LA CRISI POLITICA OSCURA I 240.000 CHE RISCHIANO IL POSTO. Don Augusto Fontana
(fonte ed elaborazione da Marco Patucchi, La Repubblica, 14 agosto 2019, pag.11)
Francesca Re David guida il sindacato dei metalmeccanici della Fiom e dice: «Da quando è iniziata la crisi di governo è come se operai e immigrati fossero scomparsi. Nessuno parla più delle persone, che siano lavoratori o gente disperata in mare».
Tra esuberi, delocalizzazioni e ammortizzatori sociali scaduti o in scadenza, cosa c’è in ballo?
- i tavoli di crisi aperti al ministero dello Sviluppo Economico sono 158
- i lavoratori coinvolti oltre 240 mila
- le ore di cassa integrazione autorizzate in giugno erano 27,6 milioni aumentate del 42,6% sul 2018.
Molte aziende sono in una specie di limbo perché è vero che il 6 agosto scorso il Consiglio dei ministri aveva sbloccato un pacchetto di milioni di euro, ma il Decreto era stato varato “salvo intese” e quindi non poteva essere pubblicato sulla Gazzetta Ufficiale ed è quindi congelato in attesa di essere convertito in Legge. Tutte norme, quindi, scritte sull’acqua. Una precarietà assoluta che allontana gli investimenti e le multinazionali. Dice ancora Francesca Re David «Quel decreto oltretutto è solo una goccia nel mare. Va assolutamente confermato e, se possibile, ampliato. Non si parli di ordinaria amministrazione, qualsiasi tipo di governo ci sarà nei prossimi giorni dovrà mettere in sicurezza i lavoratori». Anche Marco Bentivogli, leader della Fim-Cisl lancia un appello dalle pagine de La Stampa: «L’industria italiana rischia davvero il colpo di grazia».
Le emergenze industriali (dietro le quali ci sono volti, persone, famiglie e drammi) si riferiscono a:
- in Sardegna (Portovesme con la ex-Alcoa e Porto Torres La ex-Alcoa (alluminio), ora SiderAlloys con i suoi 700 operai in attesa degli sconti sull’energia e della proroga della cassa in scadenza a fine agosto);
- in Sicilia (Termini Imerese con Blutec in primis. Guidata da un commissario dopo i guai giudiziari della proprietà: 700 operai senza salario da giugno);
- La Embraco di Riva di Chieri (400 operai) in vana attesa, da un anno, della partenza del piano di rilancio dei nuovi proprietari.

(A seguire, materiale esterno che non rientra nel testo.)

(* ===== verification/Sha1.v ===== *)
(** SHA-1: sha1.h and sha1.cpp. *)
From S2P Require Import Prelude CryptoCommon Hasher.
Import CryptoCommon Hasher.

Module Sha1.

(** One round: the new values of [b] and [e]. *)
Definition Round (a b c d e f k w : Z) : Z * Z :=
  (w32 (Z.shiftl b 30) |: Z.shiftr b 2, w32 (e + ((w32 (Z.shiftl a 5) |: Z.shiftr a 27) + f + k + w))).

Definition f1 (b c d : Z) : Z := d ^^ (b &: (c ^^ d)).
Definition f2 (b c d : Z) : Z := b ^^ c ^^ d.
Definition f3 (b c d : Z) : Z := (b &: c) |: (d &: (b |: c)).

Definition left (x : Z) : Z := w32 (Z.shiftl x 1) |: Z.shiftr x 31.

Definition Initialize : list Z := [0x67452301; 0xEFCDAB89; 0x98BADCFE; 0x10325476; 0xC3D2E1F0].

Definition k1 : Z := 0x5A827999.
Definition k2 : Z := 0x6ED9EBA1.
Definition k3 : Z := 0x8F1BBCDC.
Definition k4 : Z := 0xCA62C1D6.

(** One transformation of a 64-byte chunk. *)
Definition Transform (s chunk : list Z) : list Z :=
  let! a := s.[0] in let! b := s.[1] in let! c := s.[2] in let! d := s.[3] in let! e := s.[4] in
  let! w0 := ReadBE32 (skipn 0 chunk) in let '(b, e) := Round a b c d e (f1 b c d) k1 w0 in
  let! w1 := ReadBE32 (skipn 4 chunk) in let '(a, d) := Round e a b c d (f1 a b c) k1 w1 in
  let! w2 := ReadBE32 (skipn 8 chunk) in let '(e, c) := Round d e a b c (f1 e a b) k1 w2 in
  let! w3 := ReadBE32 (skipn 12 chunk) in let '(d, b) := Round c d e a b (f1 d e a) k1 w3 in
  let! w4 := ReadBE32 (skipn 16 chunk) in let '(c, a) := Round b c d e a (f1 c d e) k1 w4 in
  let! w5 := ReadBE32 (skipn 20 chunk) in let '(b, e) := Round a b c d e (f1 b c d) k1 w5 in
  let! w6 := ReadBE32 (skipn 24 chunk) in let '(a, d) := Round e a b c d (f1 a b c) k1 w6 in
  let! w7 := ReadBE32 (skipn 28 chunk) in let '(e, c) := Round d e a b c (f1 e a b) k1 w7 in
  let! w8 := ReadBE32 (skipn 32 chunk) in let '(d, b) := Round c d e a b (f1 d e a) k1 w8 in
  let! w9 := ReadBE32 (skipn 36 chunk) in let '(c, a) := Round b c d e a (f1 c d e) k1 w9 in
  let! w10 := ReadBE32 (skipn 40 chunk) in let '(b, e) := Round a b c d e (f1 b c d) k1 w10 in
  let! w11 := ReadBE32 (skipn 44 chunk) in let '(a, d) := Round e a b c d (f1 a b c) k1 w11 in
  let! w12 := ReadBE32 (skipn 48 chunk) in let '(e, c) := Round d e a b c (f1 e a b) k1 w12 in
  let! w13 := ReadBE32 (skipn 52 chunk) in let '(d, b) := Round c d e a b (f1 d e a) k1 w13 in
  let! w14 := ReadBE32 (skipn 56 chunk) in let '(c, a) := Round b c d e a (f1 c d e) k1 w14 in
  let! w15 := ReadBE32 (skipn 60 chunk) in let '(b, e) := Round a b c d e (f1 b c d) k1 w15 in
  let! w0 := left (w0 ^^ w13 ^^ w8 ^^ w2) in let '(a, d) := Round e a b c d (f1 a b c) k1 w0 in
  let! w1 := left (w1 ^^ w14 ^^ w9 ^^ w3) in let '(e, c) := Round d e a b c (f1 e a b) k1 w1 in
  let! w2 := left (w2 ^^ w15 ^^ w10 ^^ w4) in let '(d, b) := Round c d e a b (f1 d e a) k1 w2 in
  let! w3 := left (w3 ^^ w0 ^^ w11 ^^ w5) in let '(c, a) := Round b c d e a (f1 c d e) k1 w3 in
  let! w4 := left (w4 ^^ w1 ^^ w12 ^^ w6) in let '(b, e) := Round a b c d e (f2 b c d) k2 w4 in
  let! w5 := left (w5 ^^ w2 ^^ w13 ^^ w7) in let '(a, d) := Round e a b c d (f2 a b c) k2 w5 in
  let! w6 := left (w6 ^^ w3 ^^ w14 ^^ w8) in let '(e, c) := Round d e a b c (f2 e a b) k2 w6 in
  let! w7 := left (w7 ^^ w4 ^^ w15 ^^ w9) in let '(d, b) := Round c d e a b (f2 d e a) k2 w7 in
  let! w8 := left (w8 ^^ w5 ^^ w0 ^^ w10) in let '(c, a) := Round b c d e a (f2 c d e) k2 w8 in
  let! w9 := left (w9 ^^ w6 ^^ w1 ^^ w11) in let '(b, e) := Round a b c d e (f2 b c d) k2 w9 in
  let! w10 := left (w10 ^^ w7 ^^ w2 ^^ w12) in let '(a, d) := Round e a b c d (f2 a b c) k2 w10 in
  let! w11 := left (w11 ^^ w8 ^^ w3 ^^ w13) in let '(e, c) := Round d e a b c (f2 e a b) k2 w11 in
  let! w12 := left (w12 ^^ w9 ^^ w4 ^^ w14) in let '(d, b) := Round c d e a b (f2 d e a) k2 w12 in
  let! w13 := left (w13 ^^ w10 ^^ w5 ^^ w15) in let '(c, a) := Round b c d e a (f2 c d e) k2 w13 in
  let! w14 := left (w14 ^^ w11 ^^ w6 ^^ w0) in let '(b, e) := Round a b c d e (f2 b c d) k2 w14 in
  let! w15 := left (w15 ^^ w12 ^^ w7 ^^ w1) in let '(a, d) := Round e a b c d (f2 a b c) k2 w15 in
  let! w0 := left (w0 ^^ w13 ^^ w8 ^^ w2) in let '(e, c) := Round d e a b c (f2 e a b) k2 w0 in
  let! w1 := left (w1 ^^ w14 ^^ w9 ^^ w3) in let '(d, b) := Round c d e a b (f2 d e a) k2 w1 in
  let! w2 := left (w2 ^^ w15 ^^ w10 ^^ w4) in let '(c, a) := Round b c d e a (f2 c d e) k2 w2 in
  let! w3 := left (w3 ^^ w0 ^^ w11 ^^ w5) in let '(b, e) := Round a b c d e (f2 b c d) k2 w3 in
  let! w4 := left (w4 ^^ w1 ^^ w12 ^^ w6) in let '(a, d) := Round e a b c d (f2 a b c) k2 w4 in
  let! w5 := left (w5 ^^ w2 ^^ w13 ^^ w7) in let '(e, c) := Round d e a b c (f2 e a b) k2 w5 in
  let! w6 := left (w6 ^^ w3 ^^ w14 ^^ w8) in let '(d, b) := Round c d e a b (f2 d e a) k2 w6 in
  let! w7 := left (w7 ^^ w4 ^^ w15 ^^ w9) in let '(c, a) := Round b c d e a (f2 c d e) k2 w7 in
  let! w8 := left (w8 ^^ w5 ^^ w0 ^^ w10) in let '(b, e) := Round a b c d e (f3 b c d) k3 w8 in
  let! w9 := left (w9 ^^ w6 ^^ w1 ^^ w11) in let '(a, d) := Round e a b c d (f3 a b c) k3 w9 in
  let! w10 := left (w10 ^^ w7 ^^ w2 ^^ w12) in let '(e, c) := Round d e a b c (f3 e a b) k3 w10 in
  let! w11 := left (w11 ^^ w8 ^^ w3 ^^ w13) in let '(d, b) := Round c d e a b (f3 d e a) k3 w11 in
  let! w12 := left (w12 ^^ w9 ^^ w4 ^^ w14) in let '(c, a) := Round b c d e a (f3 c d e) k3 w12 in
  let! w13 := left (w13 ^^ w10 ^^ w5 ^^ w15) in let '(b, e) := Round a b c d e (f3 b c d) k3 w13 in
  let! w14 := left (w14 ^^ w11 ^^ w6 ^^ w0) in let '(a, d) := Round e a b c d (f3 a b c) k3 w14 in
  let! w15 := left (w15 ^^ w12 ^^ w7 ^^ w1) in let '(e, c) := Round d e a b c (f3 e a b) k3 w15 in
  let! w0 := left (w0 ^^ w13 ^^ w8 ^^ w2) in let '(d, b) := Round c d e a b (f3 d e a) k3 w0 in
  let! w1 := left (w1 ^^ w14 ^^ w9 ^^ w3) in let '(c, a) := Round b c d e a (f3 c d e) k3 w1 in
  let! w2 := left (w2 ^^ w15 ^^ w10 ^^ w4) in let '(b, e) := Round a b c d e (f3 b c d) k3 w2 in
  let! w3 := left (w3 ^^ w0 ^^ w11 ^^ w5) in let '(a, d) := Round e a b c d (f3 a b c) k3 w3 in
  let! w4 := left (w4 ^^ w1 ^^ w12 ^^ w6) in let '(e, c) := Round d e a b c (f3 e a b) k3 w4 in
  let! w5 := left (w5 ^^ w2 ^^ w13 ^^ w7) in let '(d, b) := Round c d e a b (f3 d e a) k3 w5 in
  let! w6 := left (w6 ^^ w3 ^^ w14 ^^ w8) in let '(c, a) := Round b c d e a (f3 c d e) k3 w6 in
  let! w7 := left (w7 ^^ w4 ^^ w15 ^^ w9) in let '(b, e) := Round a b c d e (f3 b c d) k3 w7 in
  let! w8 := left (w8 ^^ w5 ^^ w0 ^^ w10) in let '(a, d) := Round e a b c d (f3 a b c) k3 w8 in
  let! w9 := left (w9 ^^ w6 ^^ w1 ^^ w11) in let '(e, c) := Round d e a b c (f3 e a b) k3 w9 in
  let! w10 := left (w10 ^^ w7 ^^ w2 ^^ w12) in let '(d, b) := Round c d e a b (f3 d e a) k3 w10 in
  let! w11 := left (w11 ^^ w8 ^^ w3 ^^ w13) in let '(c, a) := Round b c d e a (f3 c d e) k3 w11 in
  let! w12 := left (w12 ^^ w9 ^^ w4 ^^ w14) in let '(b, e) := Round a b c d e (f2 b c d) k4 w12 in
  let! w13 := left (w13 ^^ w10 ^^ w5 ^^ w15) in let '(a, d) := Round e a b c d (f2 a b c) k4 w13 in
  let! w14 := left (w14 ^^ w11 ^^ w6 ^^ w0) in let '(e, c) := Round d e a b c (f2 e a b) k4 w14 in
  let! w15 := left (w15 ^^ w12 ^^ w7 ^^ w1) in let '(d, b) := Round c d e a b (f2 d e a) k4 w15 in
  let! w0 := left (w0 ^^ w13 ^^ w8 ^^ w2) in let '(c, a) := Round b c d e a (f2 c d e) k4 w0 in
  let! w1 := left (w1 ^^ w14 ^^ w9 ^^ w3) in let '(b, e) := Round a b c d e (f2 b c d) k4 w1 in
  let! w2 := left (w2 ^^ w15 ^^ w10 ^^ w4) in let '(a, d) := Round e a b c d (f2 a b c) k4 w2 in
  let! w3 := left (w3 ^^ w0 ^^ w11 ^^ w5) in let '(e, c) := Round d e a b c (f2 e a b) k4 w3 in
  let! w4 := left (w4 ^^ w1 ^^ w12 ^^ w6) in let '(d, b) := Round c d e a b (f2 d e a) k4 w4 in
  let! w5 := left (w5 ^^ w2 ^^ w13 ^^ w7) in let '(c, a) := Round b c d e a (f2 c d e) k4 w5 in
  let! w6 := left (w6 ^^ w3 ^^ w14 ^^ w8) in let '(b, e) := Round a b c d e (f2 b c d) k4 w6 in
  let! w7 := left (w7 ^^ w4 ^^ w15 ^^ w9) in let '(a, d) := Round e a b c d (f2 a b c) k4 w7 in
  let! w8 := left (w8 ^^ w5 ^^ w0 ^^ w10) in let '(e, c) := Round d e a b c (f2 e a b) k4 w8 in
  let! w9 := left (w9 ^^ w6 ^^ w1 ^^ w11) in let '(d, b) := Round c d e a b (f2 d e a) k4 w9 in
  let! w10 := left (w10 ^^ w7 ^^ w2 ^^ w12) in let '(c, a) := Round b c d e a (f2 c d e) k4 w10 in
  let! w11 := left (w11 ^^ w8 ^^ w3 ^^ w13) in let '(b, e) := Round a b c d e (f2 b c d) k4 w11 in
  let! w12 := left (w12 ^^ w9 ^^ w4 ^^ w14) in let '(a, d) := Round e a b c d (f2 a b c) k4 w12 in
  let '(e, c) := Round d e a b c (f2 e a b) k4 (left (w13 ^^ w10 ^^ w5 ^^ w15)) in
  let '(d, b) := Round c d e a b (f2 d e a) k4 (left (w14 ^^ w11 ^^ w6 ^^ w0)) in
  let '(c, a) := Round b c d e a (f2 c d e) k4 (left (w15 ^^ w12 ^^ w7 ^^ w1)) in
  [w32 (s.[0] + a); w32 (s.[1] + b); w32 (s.[2] + c); w32 (s.[3] + d); w32 (s.[4] + e)].

(** ** The class *)

(** The constructor; it leaves the buffer as it finds it. *)
Definition CSHA1 (buf : list Z) : hasher := {| h_s := Initialize; h_buf := buf; h_bytes := 0 |}.

Definition Write (c : hasher) (data : list Z) : hasher := Hasher.Write 64 Transform c data.

Definition Reset (c : hasher) : hasher := Hasher.Reset Initialize c.

(** The hash and the object after it. *)
Definition Finalize (c : hasher) : list Z * hasher :=
  let pad := 0x80 :: repeat 0 63 in
  let sizedesc := WriteBE64 (w64 (Z.shiftl (h_bytes c) 3)) in
  let c := Write c (firstn (Z.to_nat (1 + (119 - h_bytes c mod 64) mod 64)) pad) in
  let c := Write c sizedesc in
  (WriteBE32 (h_s c).[0] ++ WriteBE32 (h_s c).[1] ++ WriteBE32 (h_s c).[2] ++ WriteBE32 (h_s c).[3] ++ WriteBE32 (h_s c).[4], c).

End Sha1.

- le tutele legali “a scadenza” per i manager di ArcelorMittal che guidano l’Ilva, disinnescando così il rischio di chiusura dell’acciaieria (14 mila dipendenti, di cui 1.400 in cassa, che senza il ripristino dell’immunità penale per i manager, il 6 settembre potrebbe essere abbandonata)
- L’Industria Italiana Autobus che, tra Avellinoe Bologna, occupa 450 persone, e che era in attesa del partner industriale da affiancare a Invitalia
- La Whirlpool di Napoli che continua a puntare alla dismissione della fabbrica di lavatrici (412 dipendenti), nonostante i 17 milioni promessi da Di Maio.
- La Bekaert di Fìgline Valdarno (fili di ferro, 318 addetti) che, dopo la “fuga” della multinazionale belga, ha ottenuto dal governo il ripristino della cassa per cessazione, ma non la proposta di una nuova proprietà.
- La Piaggio Aero (1.000 operai in Cassa integrazione con scadenza a dicembre) guidata da un commissario straordinario e in attesa di contratti da 700 milioni assicurati dal governo.
- la Fca di Pomigliano: per la fabbrica è stata chiesta la cassa integrazione da settembre, ma: il governo non ha ancora dato una risposta.
Cgil, Cisl e Uil scrivono, tra l’altro, in una Nota unitaria: «Occorre che le forze politiche parlamentari pongano al centro gli interessi generali del Paese e del lavoro e non l’interesse particolare di breve respiro».